San Galgano, dove la leggenda diventa realtà. Tra un capolavoro del gotico classico, da secoli senza tetto, e un eremo dove all’interno si trova una vera spada nella roccia.

Foto: Superchilum

Il fascino spettrale dell’Abbazia di San Galgano

Come tutta la Toscana, la provincia senese è costellata di bellezze naturali mozzafiato e di meraviglie architettoniche. Un mix che rende questa parte della Toscana una delle terre più belle e più amate al mondo. Nel territorio della piccola località di Chiusdino, a circa venti chilometri a sud di Siena. Un’antica chiesa gotica si erge maestosa e spettrale: l’abbazia di San Galgano. Costruita tra 1218 e 1288 dai monaci cistercensi, è stata un importante centro religioso, addirittura conteso tra il papato e la Repubblica di Siena.

Il triste epilogo, tra incuria e degrado

Tutto questo però fino al quattordicesimo secolo, quando prima la carestia e poi la peste costrinsero i monaci a trasferirsi nella vicina Siena. Seguì un declino impietoso, che la vide diventare un deposito. Incuria e degrado sono gli artefici dell’enorme squarcio che oggi le conferisce quel fascino sinistro che rapisce i visitatori. Il piombo di cui era costituito il tetto fu venduto per produrre armi. Oggi è visitabile tranne che nei mesi dicembre, gennaio e febbraio, per la modica cifra di 3 euro. Per la particolare suggestione che sprigiona, viene spesso scelta come location per set fotografici.

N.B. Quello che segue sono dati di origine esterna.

Lemma unbound_key_is_ignored_witness :
  let w := world (file_list 3) false in
  onKey hooks 121 w = Ret (None, w) ∧
  loop_pass hooks (EvKey 121 None) w = finish_pass (update (set_hold true) w).
Proof.
  cbn zeta.
  destruct (unbound_key_is_ignored hooks 121 (world (file_list 3) false) files 0)
    as [HonKey Hpass]; try reflexivity; try (intros [=]).
  { repeat constructor. intros [=]. }
  split; [exact HonKey|]. apply Hpass; reflexivity.
Defined.

Lemma AddKeyBinding_shadowed_witness :
  let b := mkKeyBinding 120 "x" succeeding "never used" in
  let w := world (file_list 3) false in
  (AddKeyBinding b hooks).2 = None ∧
  onKey (AddKeyBinding b hooks).1 120 w = onKey hooks 120 w.
Proof.
  cbn zeta.
  destruct (AddKeyBinding_shadowed
              (mkKeyBinding 120 "x" succeeding "never used")
              hooks 120 (world (file_list 3) false)) as [Herr Hsame].
  split; [exact Herr|]. apply Hsame. left. apply Exists_cons_hd. reflexivity.
Defined.

Lemma loop_leaves_witness :
  let w := world (file_list 3) false in
  loop_from hooks [EvKey KeyCtrlC None; EvKey 120 None] w
  = Ret (Returned None (mkWorld (set_hold true (prompt w))
                          (trace w ++ [ScreenCleared]))).
Proof.
  cbn zeta.
  apply (proj1 (proj2 (loop_leaves hooks [EvKey 120 None]
                         (world (file_list 3) false)))).
  reflexivity.
Defined.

San Galgano e la spada nella roccia

Vicino all’Abbazia si trova l’Eremo di Monte Siepi, edificato tra il 1182 ed il 1185. La leggenda vuole che il cavaliere medievale Galgàno Guidotti, vissuto sembra tra il 1148 e il 1181, prima di ritirarsi a vita eremitica nel 1170, abbia conficcato una spada nel suolo roccioso dell’eremo.

“Ed essa, per virtù divina, si saldò in modo tale che né lui né altri, con qualunque sforzo, fino ad ora poterono mai estrarre”. Così è scritto nell’antico verbale del processo di canonizzazione mediante il quale Galgàno Guidotti divenne San Galgano. Come nel caso della leggenda di Re Artu, numerosi sono i racconti sui tentativi di estrarre la spada. In realtà la spada è sempre stata estraibile. Addirittura, nel 1924 si rese necessario colare del piombo nella fessura per fissare la spada, allo scopo di prevenire i furti. Più tardi la spada fu oggetto di vandalismo. Dopo aver ricollocato la parte spezzata, fu deciso di posizionare una protezione in plastica rigida. Su questo oggetto di culto sono state svolte indagini metallografiche che ne hanno confermato l’antichissima origine. Si tratterebbe infatti di un arma realizzata antecedentemente al XII secolo.